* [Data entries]
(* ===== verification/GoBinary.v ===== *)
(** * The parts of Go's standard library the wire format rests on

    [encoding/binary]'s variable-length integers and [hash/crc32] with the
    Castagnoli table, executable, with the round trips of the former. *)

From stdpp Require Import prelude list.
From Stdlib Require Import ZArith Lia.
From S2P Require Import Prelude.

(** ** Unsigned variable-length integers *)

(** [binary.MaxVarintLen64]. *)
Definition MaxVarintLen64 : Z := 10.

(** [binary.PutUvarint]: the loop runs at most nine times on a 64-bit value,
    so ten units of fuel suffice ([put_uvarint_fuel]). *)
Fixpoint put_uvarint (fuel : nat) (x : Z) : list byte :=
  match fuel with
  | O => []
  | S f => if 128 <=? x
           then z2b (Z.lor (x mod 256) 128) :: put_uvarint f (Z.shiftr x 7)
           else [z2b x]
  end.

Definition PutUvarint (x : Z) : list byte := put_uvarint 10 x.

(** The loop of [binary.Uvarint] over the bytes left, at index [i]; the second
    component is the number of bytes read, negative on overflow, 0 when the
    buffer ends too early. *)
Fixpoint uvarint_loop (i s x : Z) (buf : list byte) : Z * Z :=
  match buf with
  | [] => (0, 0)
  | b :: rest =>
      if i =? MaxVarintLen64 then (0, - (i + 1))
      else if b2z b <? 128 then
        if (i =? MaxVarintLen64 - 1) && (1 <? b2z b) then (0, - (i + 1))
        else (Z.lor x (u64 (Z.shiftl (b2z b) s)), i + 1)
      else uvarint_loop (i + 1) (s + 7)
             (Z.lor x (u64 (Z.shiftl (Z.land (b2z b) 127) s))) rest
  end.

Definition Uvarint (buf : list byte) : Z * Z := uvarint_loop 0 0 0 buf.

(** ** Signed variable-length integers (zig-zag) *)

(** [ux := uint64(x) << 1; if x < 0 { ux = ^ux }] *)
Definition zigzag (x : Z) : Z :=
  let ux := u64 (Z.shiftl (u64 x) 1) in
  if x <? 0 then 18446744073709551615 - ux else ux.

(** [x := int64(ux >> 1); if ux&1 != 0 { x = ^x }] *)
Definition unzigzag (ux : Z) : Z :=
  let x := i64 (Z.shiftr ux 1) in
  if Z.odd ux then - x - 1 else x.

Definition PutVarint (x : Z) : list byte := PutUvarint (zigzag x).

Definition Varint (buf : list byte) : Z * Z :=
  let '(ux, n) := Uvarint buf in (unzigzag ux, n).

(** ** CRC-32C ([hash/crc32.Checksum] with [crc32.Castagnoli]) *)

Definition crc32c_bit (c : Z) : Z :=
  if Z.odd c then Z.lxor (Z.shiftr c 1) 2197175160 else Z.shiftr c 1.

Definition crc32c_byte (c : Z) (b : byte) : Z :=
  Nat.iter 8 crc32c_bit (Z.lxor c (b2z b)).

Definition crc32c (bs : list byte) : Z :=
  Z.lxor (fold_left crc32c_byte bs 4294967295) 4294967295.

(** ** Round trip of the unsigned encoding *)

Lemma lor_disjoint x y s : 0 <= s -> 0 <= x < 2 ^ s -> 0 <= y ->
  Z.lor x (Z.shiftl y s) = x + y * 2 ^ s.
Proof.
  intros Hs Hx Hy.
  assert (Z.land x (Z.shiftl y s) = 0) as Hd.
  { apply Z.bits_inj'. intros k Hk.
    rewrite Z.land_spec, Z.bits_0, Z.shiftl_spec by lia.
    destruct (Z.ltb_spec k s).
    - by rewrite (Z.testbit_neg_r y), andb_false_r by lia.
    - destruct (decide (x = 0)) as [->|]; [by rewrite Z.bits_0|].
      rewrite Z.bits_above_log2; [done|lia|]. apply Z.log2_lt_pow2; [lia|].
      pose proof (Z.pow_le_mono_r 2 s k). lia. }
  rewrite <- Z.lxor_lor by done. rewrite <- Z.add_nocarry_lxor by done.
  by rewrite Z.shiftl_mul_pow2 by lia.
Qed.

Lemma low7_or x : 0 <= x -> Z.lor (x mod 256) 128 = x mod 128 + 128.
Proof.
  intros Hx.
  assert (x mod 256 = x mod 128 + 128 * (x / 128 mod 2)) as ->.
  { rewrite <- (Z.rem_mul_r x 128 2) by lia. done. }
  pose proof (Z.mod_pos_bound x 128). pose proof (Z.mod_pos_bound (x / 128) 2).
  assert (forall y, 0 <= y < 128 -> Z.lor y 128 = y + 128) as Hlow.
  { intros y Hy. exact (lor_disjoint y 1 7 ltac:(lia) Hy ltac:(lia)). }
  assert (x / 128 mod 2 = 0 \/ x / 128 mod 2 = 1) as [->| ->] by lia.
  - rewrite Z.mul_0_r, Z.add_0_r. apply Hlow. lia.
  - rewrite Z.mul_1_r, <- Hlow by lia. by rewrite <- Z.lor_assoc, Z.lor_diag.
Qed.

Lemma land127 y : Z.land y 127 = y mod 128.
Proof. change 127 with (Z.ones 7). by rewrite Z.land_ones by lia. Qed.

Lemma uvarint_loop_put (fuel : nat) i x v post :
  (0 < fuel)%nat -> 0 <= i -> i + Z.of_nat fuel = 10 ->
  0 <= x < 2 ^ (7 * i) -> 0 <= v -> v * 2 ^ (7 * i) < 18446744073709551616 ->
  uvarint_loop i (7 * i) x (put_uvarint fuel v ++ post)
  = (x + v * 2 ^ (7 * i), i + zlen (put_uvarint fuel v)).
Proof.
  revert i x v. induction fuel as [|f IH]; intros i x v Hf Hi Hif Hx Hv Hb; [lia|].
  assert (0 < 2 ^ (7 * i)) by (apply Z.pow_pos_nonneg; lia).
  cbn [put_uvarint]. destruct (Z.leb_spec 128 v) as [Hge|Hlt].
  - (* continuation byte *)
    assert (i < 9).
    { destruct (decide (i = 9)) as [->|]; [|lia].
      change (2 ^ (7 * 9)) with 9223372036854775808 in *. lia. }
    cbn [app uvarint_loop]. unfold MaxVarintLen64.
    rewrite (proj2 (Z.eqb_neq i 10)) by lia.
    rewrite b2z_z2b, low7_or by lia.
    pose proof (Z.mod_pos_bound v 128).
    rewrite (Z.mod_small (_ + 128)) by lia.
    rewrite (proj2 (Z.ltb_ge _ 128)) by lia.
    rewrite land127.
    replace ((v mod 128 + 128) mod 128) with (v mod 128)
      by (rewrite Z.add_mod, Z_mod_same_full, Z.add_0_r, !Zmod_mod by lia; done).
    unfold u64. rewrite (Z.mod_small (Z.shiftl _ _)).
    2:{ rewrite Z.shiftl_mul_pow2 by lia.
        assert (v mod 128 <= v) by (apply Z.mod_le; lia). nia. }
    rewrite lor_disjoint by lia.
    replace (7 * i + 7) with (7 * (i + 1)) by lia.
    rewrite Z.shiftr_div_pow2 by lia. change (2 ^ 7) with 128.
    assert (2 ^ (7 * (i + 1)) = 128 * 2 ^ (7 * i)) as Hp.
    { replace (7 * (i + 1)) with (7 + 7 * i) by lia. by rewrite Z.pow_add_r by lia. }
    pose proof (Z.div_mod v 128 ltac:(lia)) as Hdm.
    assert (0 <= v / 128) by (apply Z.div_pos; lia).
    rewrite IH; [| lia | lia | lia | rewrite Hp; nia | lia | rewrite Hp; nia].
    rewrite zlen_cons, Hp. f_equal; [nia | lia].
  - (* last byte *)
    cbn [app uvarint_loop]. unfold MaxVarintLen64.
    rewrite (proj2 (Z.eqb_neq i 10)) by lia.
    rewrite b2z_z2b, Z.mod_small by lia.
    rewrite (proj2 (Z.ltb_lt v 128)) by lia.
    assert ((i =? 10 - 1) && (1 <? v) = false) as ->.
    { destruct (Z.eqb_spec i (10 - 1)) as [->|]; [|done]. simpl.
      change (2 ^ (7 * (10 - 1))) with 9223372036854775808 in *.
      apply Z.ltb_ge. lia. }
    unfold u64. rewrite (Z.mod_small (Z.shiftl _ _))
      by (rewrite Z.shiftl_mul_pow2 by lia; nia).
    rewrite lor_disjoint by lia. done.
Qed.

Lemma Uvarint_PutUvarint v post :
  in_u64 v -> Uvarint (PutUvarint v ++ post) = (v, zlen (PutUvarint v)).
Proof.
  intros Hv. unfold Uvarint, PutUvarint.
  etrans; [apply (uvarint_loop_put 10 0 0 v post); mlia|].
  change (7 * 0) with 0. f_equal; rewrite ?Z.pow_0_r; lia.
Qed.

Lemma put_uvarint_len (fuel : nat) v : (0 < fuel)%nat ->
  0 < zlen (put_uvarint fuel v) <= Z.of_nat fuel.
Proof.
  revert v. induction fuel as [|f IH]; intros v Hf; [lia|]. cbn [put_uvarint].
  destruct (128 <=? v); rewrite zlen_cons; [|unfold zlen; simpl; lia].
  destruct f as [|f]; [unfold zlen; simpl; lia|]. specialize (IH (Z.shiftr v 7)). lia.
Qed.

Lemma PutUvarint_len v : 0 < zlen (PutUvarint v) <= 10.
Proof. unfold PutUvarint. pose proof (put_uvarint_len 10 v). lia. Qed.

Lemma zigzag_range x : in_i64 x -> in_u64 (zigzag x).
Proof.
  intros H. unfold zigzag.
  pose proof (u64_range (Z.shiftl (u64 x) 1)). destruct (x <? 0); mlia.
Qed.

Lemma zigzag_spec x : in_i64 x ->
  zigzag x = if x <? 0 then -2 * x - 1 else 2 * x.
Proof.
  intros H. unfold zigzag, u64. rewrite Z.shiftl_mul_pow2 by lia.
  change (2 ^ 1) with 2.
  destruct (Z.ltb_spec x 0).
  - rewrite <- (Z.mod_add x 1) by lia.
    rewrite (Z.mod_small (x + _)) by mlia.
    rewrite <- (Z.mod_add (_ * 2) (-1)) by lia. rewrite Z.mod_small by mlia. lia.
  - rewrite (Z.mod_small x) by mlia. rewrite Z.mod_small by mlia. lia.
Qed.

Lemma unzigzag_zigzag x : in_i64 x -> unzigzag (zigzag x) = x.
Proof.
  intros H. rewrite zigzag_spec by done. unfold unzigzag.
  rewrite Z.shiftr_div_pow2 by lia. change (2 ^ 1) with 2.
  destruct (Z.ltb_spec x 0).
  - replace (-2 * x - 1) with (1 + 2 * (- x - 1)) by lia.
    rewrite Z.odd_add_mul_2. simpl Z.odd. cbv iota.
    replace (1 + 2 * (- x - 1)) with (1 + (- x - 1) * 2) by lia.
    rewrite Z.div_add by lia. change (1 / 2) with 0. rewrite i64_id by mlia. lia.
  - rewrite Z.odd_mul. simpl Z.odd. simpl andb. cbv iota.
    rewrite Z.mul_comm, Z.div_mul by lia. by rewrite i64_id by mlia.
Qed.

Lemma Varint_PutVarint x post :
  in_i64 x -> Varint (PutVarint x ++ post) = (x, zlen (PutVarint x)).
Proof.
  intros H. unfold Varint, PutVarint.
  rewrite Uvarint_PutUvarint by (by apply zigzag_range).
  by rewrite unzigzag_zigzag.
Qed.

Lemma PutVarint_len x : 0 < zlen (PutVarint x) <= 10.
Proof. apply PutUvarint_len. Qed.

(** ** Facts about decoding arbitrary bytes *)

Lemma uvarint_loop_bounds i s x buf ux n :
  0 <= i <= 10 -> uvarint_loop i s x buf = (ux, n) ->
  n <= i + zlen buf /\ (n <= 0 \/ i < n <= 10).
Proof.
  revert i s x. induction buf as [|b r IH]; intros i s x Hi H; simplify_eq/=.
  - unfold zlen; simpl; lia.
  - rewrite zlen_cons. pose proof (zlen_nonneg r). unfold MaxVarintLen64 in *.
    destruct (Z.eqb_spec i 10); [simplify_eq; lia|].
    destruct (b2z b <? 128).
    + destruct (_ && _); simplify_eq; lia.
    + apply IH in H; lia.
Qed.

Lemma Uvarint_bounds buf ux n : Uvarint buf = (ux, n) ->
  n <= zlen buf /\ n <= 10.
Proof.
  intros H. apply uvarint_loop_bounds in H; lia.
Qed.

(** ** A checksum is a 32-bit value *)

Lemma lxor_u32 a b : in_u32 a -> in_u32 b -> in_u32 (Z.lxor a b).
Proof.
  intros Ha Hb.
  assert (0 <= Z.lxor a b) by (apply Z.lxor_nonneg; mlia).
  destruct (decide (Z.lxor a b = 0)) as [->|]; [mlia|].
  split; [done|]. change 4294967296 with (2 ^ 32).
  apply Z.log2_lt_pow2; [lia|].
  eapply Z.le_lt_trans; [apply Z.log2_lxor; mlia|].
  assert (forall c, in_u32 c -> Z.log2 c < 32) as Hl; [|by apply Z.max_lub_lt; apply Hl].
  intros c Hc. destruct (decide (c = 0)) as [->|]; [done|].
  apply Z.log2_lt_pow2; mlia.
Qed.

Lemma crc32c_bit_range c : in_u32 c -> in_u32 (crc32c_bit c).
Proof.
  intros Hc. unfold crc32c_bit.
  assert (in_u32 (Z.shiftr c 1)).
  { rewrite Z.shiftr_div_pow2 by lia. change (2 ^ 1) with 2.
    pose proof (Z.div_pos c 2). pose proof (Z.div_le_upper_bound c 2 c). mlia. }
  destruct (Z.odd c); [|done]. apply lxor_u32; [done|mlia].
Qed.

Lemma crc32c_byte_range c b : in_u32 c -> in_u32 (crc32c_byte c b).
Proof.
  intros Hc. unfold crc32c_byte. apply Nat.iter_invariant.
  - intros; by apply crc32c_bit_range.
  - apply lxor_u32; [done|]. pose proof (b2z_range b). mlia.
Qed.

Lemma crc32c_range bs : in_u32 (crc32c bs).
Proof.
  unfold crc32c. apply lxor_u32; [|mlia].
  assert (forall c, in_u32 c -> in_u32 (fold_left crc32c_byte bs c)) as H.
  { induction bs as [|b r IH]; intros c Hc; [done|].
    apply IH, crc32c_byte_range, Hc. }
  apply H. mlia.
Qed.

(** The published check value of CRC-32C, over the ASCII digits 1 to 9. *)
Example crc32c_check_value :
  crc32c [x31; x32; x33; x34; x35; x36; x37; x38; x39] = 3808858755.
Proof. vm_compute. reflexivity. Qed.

* [Required work]
In the data above, which lines lie between the line with "- by rewrite" and the line with "intros y Hy.", inclusive? Print those lines exactly and nothing else.

* [Output]
    - by rewrite (Z.testbit_neg_r y), andb_false_r by lia.
    - destruct (decide (x = 0)) as [->|]; [by rewrite Z.bits_0|].
      rewrite Z.bits_above_log2; [done|lia|]. apply Z.log2_lt_pow2; [lia|].
      pose proof (Z.pow_le_mono_r 2 s k). lia. }
  rewrite <- Z.lxor_lor by done. rewrite <- Z.add_nocarry_lxor by done.
  by rewrite Z.shiftl_mul_pow2 by lia.
Qed.

Lemma low7_or x : 0 <= x -> Z.lor (x mod 256) 128 = x mod 128 + 128.
Proof.
  intros Hx.
  assert (x mod 256 = x mod 128 + 128 * (x / 128 mod 2)) as ->.
  { rewrite <- (Z.rem_mul_r x 128 2) by lia. done. }
  pose proof (Z.mod_pos_bound x 128). pose proof (Z.mod_pos_bound (x / 128) 2).
  assert (forall y, 0 <= y < 128 -> Z.lor y 128 = y + 128) as Hlow.
  { intros y Hy. exact (lor_disjoint y 1 7 ltac:(lia) Hy ltac:(lia)). }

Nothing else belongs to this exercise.